(Collected data)
Lemma normalizeKeys_keeps_witness :
  ∃ l', normalizeKeys newSigningLog oldKeys = Ok l' ∧ l' = setActions newSigningLog (Actions l').
Proof.
  assert (E : is_ok (normalizeKeys newSigningLog oldKeys) = true) by (vm_compute; reflexivity).
  destruct (normalizeKeys newSigningLog oldKeys) as [l'|e] eqn:El; [|discriminate E].
  exists l'. split; [reflexivity|].
  exact (proj2 (proj2 (proj2 (normalizeKeys_keeps newSigningLog oldKeys l' El)))).
Defined.

Lemma log2_actions : map_to_list (Actions log2) = [(key1, mkLogged 10 7
  [entryOf chainDogecoin (pays [op1; op2] []) 3; entryOf chainDogecoin (pays [op1; op3] []) 4])].
Proof. vm_compute. reflexivity. Qed.

(** The first of the two is two blocks deep, and a reorganisation puts the
    second in its place. *)
Definition onDoge (txs : list MsgTx) (name : string) : list MsgTx := if bool_decide (name = chainDogecoin) then txs else [].
Definition node0 (_ : string) : chain := {|
  txsFor := fun _ => Ok []; unspent := fun _ _ => Ok []; confirmer := None; utxoSetter := None; conflictLister := None |}.
Definition seen2 : pegState :=
  sampleHistory (sampleState None None [] []) emptyLine [] [mkChainTx (pays [op1; op2] []) 2 0] [] ∅.

Lemma onDoge_elem txs name tx : tx ∈ onDoge txs name → name = chainDogecoin ∧ tx ∈ txs.
Proof. unfold onDoge. case_bool_decide; [done|]. by intros ?%elem_of_nil. Qed.

Lemma seen2_history name t : t ∈ historyOf seen2 name → name = chainDogecoin ∧ t = mkChainTx (pays [op1; op2] []) 2 0.
Proof.
  unfold historyOf. case_bool_decide; [by intros ?%elem_of_nil|]. case_bool_decide; [|by intros ?%elem_of_nil].
  by intros ->%list_elem_of_singleton.
Qed.

Lemma log2_entry k a t : Actions log2 !! k = Some a → t ∈ Txs a →
  t = entryOf chainDogecoin (pays [op1; op2] []) 3 ∨ t = entryOf chainDogecoin (pays [op1; op3] []) 4.
Proof.
  intros Hk Ht. apply elem_of_map_to_list in Hk. rewrite log2_actions in Hk. apply list_elem_of_singleton in Hk. injection Hk as _ ->.
  cbn [Txs] in Ht. set_solver.
Qed.

Lemma seen2_view : fees_view (onDoge [pays [op1; op2] []]) (onDoge [pays [op1; op3] []]) seen2 node0 10 log2.
Proof.
  split.
  - intros name t [-> ->]%seen2_history _. left.
  - intros name t [-> ->]%seen2_history. intros Hd. exfalso. vm_compute in Hd. by apply Hd.
  - intros name tx Hd [-> _]%onDoge_elem. discriminate Hd.
  - intros name ask id Ha. discriminate Ha.
  - intros k a t tx Hk Ht [_ Hb%list_elem_of_singleton]%onDoge_elem Hid. subst tx.
    destruct (log2_entry _ _ _ Hk Ht) as [->| ->]; apply list_elem_of_singleton in Hid; revert Hid; vm_compute; congruence.
  - intros k a t tx Hk Ht [_ Hb%list_elem_of_singleton]%onDoge_elem Hid. subst tx.
    destruct (log2_entry _ _ _ Hk Ht) as [->| ->]; revert Hid; vm_compute; [by split|discriminate].
  - intros k a t t' Hk Ht Ht' Hh Hh'. destruct (log2_entry _ _ _ Hk Ht) as [->| ->]; [vm_compute in Hh; discriminate|].
    destruct (log2_entry _ _ _ Hk Ht') as [->| ->]; [vm_compute in Hh'; discriminate|]. split; [split|]; reflexivity.
Qed.

Lemma onDoge_ok name : chain_ok (onDoge [pays [op1; op3] []] name).
Proof. unfold onDoge. case_bool_decide; split; apply (bool_decide_unpack _); vm_compute; exact I. Qed.

Lemma unseenFees_covers_witness :
  4 - 3 ≤ unseenFees log2 ∅ (Some (mkEvidence (listed (newChainEvidence seen2 (Some node0))) (Some node0) 10)) None EmptyString.
Proof.
  pose proof (unseenFees_covers (onDoge [pays [op1; op2] []]) (onDoge [pays [op1; op3] []]) seen2 node0 10 log2 ∅ None EmptyString
    onDoge_ok seen2_view) as Hc.
  assert (Hs : sumZ ((fun ka => Z.max 0 (feeIn (onDoge [pays [op1; op3] []]) ka.2 - feeIn (onDoge [pays [op1; op2] []]) ka.2))
    <$> others log2 EmptyString) = 4 - 3) by (vm_compute; reflexivity).
  rewrite Hs in Hc. apply Hc.
  - intros k a Hk. apply Forall_forall. intros t Ht. destruct (log2_entry _ _ _ Hk Ht) as [->| ->]; vm_compute; split; congruence.
  - vm_compute. reflexivity.
Defined.
End Samples.
(* ===== verification/Registry.v ===== *)
(** Durable files and the registry of personal deposit addresses
    (src/cmd/dogevm/registry.go, main.go: registerDeposit, cosign.go:
    signingLog.write). *)

From Stdlib Require Import Ascii String.
From S2P Require Import Prelude Text Wire Runtime Script Tags Amount Peg Lineage State Build SigningLog.

(** ** Replacing a file

    Both files are replaced by writing a temporary one, renaming it and
    syncing the directory. A failure before the rename leaves the old file; one
    after it leaves the new one, and is an error all the same. *)

Inductive writeOutcome := written | notWritten | notSynced.

Definition reaches_disk (o : writeOutcome) : bool :=
  match o with notWritten => false | _ => true end.

(** How the next write goes, and how those after it do. *)
Definition nextWrite (l : list writeOutcome) : writeOutcome * list writeOutcome :=
  match l with o :: l => (o, l) | [] => (written, []) end.

Definition writeError (o : writeOutcome) : result unit :=
  match o with
  | written => Ok tt
  | notWritten => Err (Errorf "the file was not replaced")
  | notSynced => Err (Errorf "the directory was not synced")
  end.

(** ** The signing log, in memory and on disk *)

Record logState := mkLogState {
  ls_log : signingLog;
  ls_disk : signingLog;
  ls_writes : list writeOutcome;
}.

Definition getLog : St logState signingLog := fun st => (Ok (ls_log st), st).

Definition putLog (l : signingLog) : St logState unit := fun st =>
  (Ok tt, mkLogState l (ls_disk st) (ls_writes st)).

Definition log_write : St logState unit := fun st =>
  let '(o, rest) := nextWrite (ls_writes st) in
  (writeError o, mkLogState (ls_log st) (if reaches_disk o then ls_log st else ls_disk st) rest).

(** The log a restart opens: the one on disk, which no longer has the field of
    an old waiver once it was opened and written. *)
Definition reopen `{Crypto} `{GoRuntime} (st : logState) : result signingLog :=
  openSigningLog (Some (ls_disk st, Some <$> Actions (ls_disk st), ∅)).

Lemma reopen_normal `{Crypto} `{GoRuntime} `{!GoRuntimeOk} st : keys_ok (ls_disk st) → reopen st = Ok (ls_disk st).
Proof.
  intros Hk. unfold reopen, openSigningLog, restoreWaived.
  assert (map_range (∅ : gmap string (list string)) = []) as ->.
  { apply Permutation_nil_r. by rewrite map_range_perm, map_to_list_empty. }
  simpl. by apply normalizeKeys_normal.
Qed.

(** record: the entry goes to disk before record returns without an error. *)
Definition record `{Crypto} (key chain : string) (tx : MsgTx) (value fee now : Z) : St logState unit :=
  l ← getLog;
  _ ← putLog (recorded l key chain tx value fee now);
  log_write.

(** learnSigned writes the log only if it learned an ID. *)
Definition learnSigned `{Crypto} `{GoRuntime} (e : chainEvidence) : St logState unit :=
  l ← getLog;
  let l' := learnLog e l in
  let learned := existsb (fun '(_, a) => existsb (fun t =>
        negb (Nat.eqb (length (Signed (learnTx e t))) (length (Signed t)))) (Txs a))
      (map_range (Actions l)) in
  _ ← putLog l';
  if learned then log_write else mret tt.

(** ** The deposit registry *)

Record registryState := mkRegistry {
  r_file : result (list destination);
  r_writes : list writeOutcome;
  (** The addresses the Dogecoin node watches, and whether its next watch
      calls succeed. *)
  r_watched : list destination;
  r_watches : list bool;
}.

Definition registry_list : St registryState (list destination) := fun st => (r_file st, st).

Definition registry_has (d : destination) : St registryState bool :=
  dests ← registry_list; mret (bool_decide (d ∈ dests)).

(** add records d, reporting whether it was new. *)
Definition registry_add (d : destination) : St registryState bool := fun st =>
  match r_file st with
  | Err e => (Err e, st)
  | Ok dests =>
      if bool_decide (d ∈ dests) then (Ok false, st)
      else
        let '(o, rest) := nextWrite (r_writes st) in
        let file := if reaches_disk o then Ok (dests ++ [d]) else r_file st in
        ((_ ← writeError o; Ok true), mkRegistry file rest (r_watched st) (r_watches st))
  end.

(** dogeChain.watch(addr, false). *)
Definition watchAddress (d : destination) : St registryState unit := fun st =>
  let '(ok, rest) := match r_watches st with ok :: rest => (ok, rest) | [] => (true, []) end in
  if ok then (Ok tt, mkRegistry (r_file st) (r_writes st) (r_watched st ++ [d]) rest)
  else (Err (Errorf "importaddress failed"), mkRegistry (r_file st) (r_writes st) (r_watched st) rest).

(** registerDeposit; node says whether the Dogecoin chain is a node of ours,
    whose wallet watches addresses. *)
Definition registerDeposit `{Crypto} (b : bridge) (node : bool) (dest : destination)
    : St registryState Address :=
  let addr := AddressScriptHash (hash160Of (depositRedeemScript (signers b) dest)) in
  added ← registry_add dest;
  _ ← (if added && node then watchAddress dest else mret tt);
  mret addr.

(** ** What the registry promises *)

Lemma NoDup_snoc {A} (l : list A) x : NoDup l → x ∉ l → NoDup (l ++ [x]).
Proof.
  intros Hl Hx. apply NoDup_app. split_and!; [done| |apply NoDup_singleton].
  intros y Hy ->%list_elem_of_singleton. done.
Qed.

(** The registry only grows, holds each destination once, and has recorded
    the destination whenever registering it succeeds: whatever fails on the
    way, no registered deposit address is ever lost or listed twice. *)
Theorem registerDeposit_keeps {CR : Crypto} b node d st r st' dests :
  r_file st = Ok dests → NoDup dests →
  registerDeposit b node d st = (r, st') →
  ∃ dests', r_file st' = Ok dests' ∧ NoDup dests' ∧ dests `prefix_of` dests' ∧
    (∀ x, x ∈ dests' → x ∈ dests ∨ x = d) ∧
    (is_ok r = true → d ∈ dests').
Proof.
  intros Hf Hnd. unfold registerDeposit, mbind, st_bind.
  destruct (registry_add d st) as [ra s1] eqn:Ea.
  assert (Hs : ∃ dests', r_file s1 = Ok dests' ∧ NoDup dests' ∧ dests `prefix_of` dests' ∧
    (∀ x, x ∈ dests' → x ∈ dests ∨ x = d) ∧ (is_ok ra = true → d ∈ dests')).
  { unfold registry_add in Ea. rewrite Hf in Ea.
    case_bool_decide as Hd; [injection Ea as <- <-; exists dests; by eauto 8|].
    destruct (nextWrite (r_writes st)) as [[] rest]; injection Ea as <- <-; simpl.
    - exists (dests ++ [d]). split_and!; [done|by apply NoDup_snoc|by eexists| |].
      { intros x [?|?%list_elem_of_singleton]%elem_of_app; by auto. }
      intros _. apply elem_of_app. right. by left.
    - exists dests. split_and!; [done..|by auto|done].
    - exists (dests ++ [d]). split_and!; [done|by apply NoDup_snoc|by eexists| |].
      { intros x [?|?%list_elem_of_singleton]%elem_of_app; by auto. }
      intros _. apply elem_of_app. right. by left. }
  destruct Hs as (dests' & Hf' & Hnd' & Hp & Hsub & Hin).
  destruct ra as [added|e]; [|intros [= <- <-]; exists dests'; by split_and!].
  destruct (added && node); simpl.
  - unfold watchAddress. destruct (match r_watches s1 with ok :: rest => _ | [] => _ end) as [ok rest].
    destruct ok; intros [= <- <-]; exists dests'; by split_and!.
  - intros [= <- <-]; exists dests'; by split_and!.
Qed.

(** A destination whose watch call failed is registered all the same: asked
    again, registerDeposit reports success and watches nothing. *)
Lemma registered_unwatched {CR : Crypto} b d :
  let st := mkRegistry (Ok []) [] [] [false] in
  let '(r1, st1) := registerDeposit b true d st in
  let '(r2, st2) := registerDeposit b true d st1 in
  is_ok r1 = false ∧ is_ok r2 = true ∧ r_file st2 = Ok [d] ∧ r_watched st2 = [].
Proof.
  assert (E1 : bool_decide (d ∈ []) = false) by (apply bool_decide_eq_false_2; by intros ?%elem_of_nil).
  assert (E2 : bool_decide (d ∈ [] ++ [d]) = true) by (apply bool_decide_eq_true_2; by left).
  unfold registerDeposit, registry_add, mbind, st_bind.
  cbn [r_file r_writes nextWrite]. rewrite E1. cbn -[bool_decide app].
  rewrite E2. done.
Qed.

Module Samples.
#[local] Existing Instance toyCrypto.

Lemma registerDeposit_keeps_witness :
  ∃ dests', r_file (registerDeposit sampleBridge true zeroDest (mkRegistry (Ok []) [notSynced] [] [])).2
    = Ok dests' ∧ NoDup dests'.
Proof.
  destruct (registerDeposit sampleBridge true zeroDest (mkRegistry (Ok []) [notSynced] [] [])) as [r st'] eqn:E.
  destruct (registerDeposit_keeps sampleBridge true zeroDest (mkRegistry (Ok []) [notSynced] [] []) r st' []
    eq_refl (NoDup_nil_2) E) as (dests' & Hf & Hn & _).
  exists dests'. split; [exact Hf|exact Hn].
Defined.
End Samples.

### [Problem]
Among the entries above, the lines between the ones containing "Record registryState := mkRegistry" and "Definition registry_list : St", inclusive, are to be transcribed exactly. No other line is to be given.

### [Answer to the exercise]
Record registryState := mkRegistry {
  r_file : result (list destination);
  r_writes : list writeOutcome;
  (** The addresses the Dogecoin node watches, and whether its next watch
      calls succeed. *)
  r_watched : list destination;
  r_watches : list bool;
}.

Definition registry_list : St registryState (list destination) := fun st => (r_file st, st).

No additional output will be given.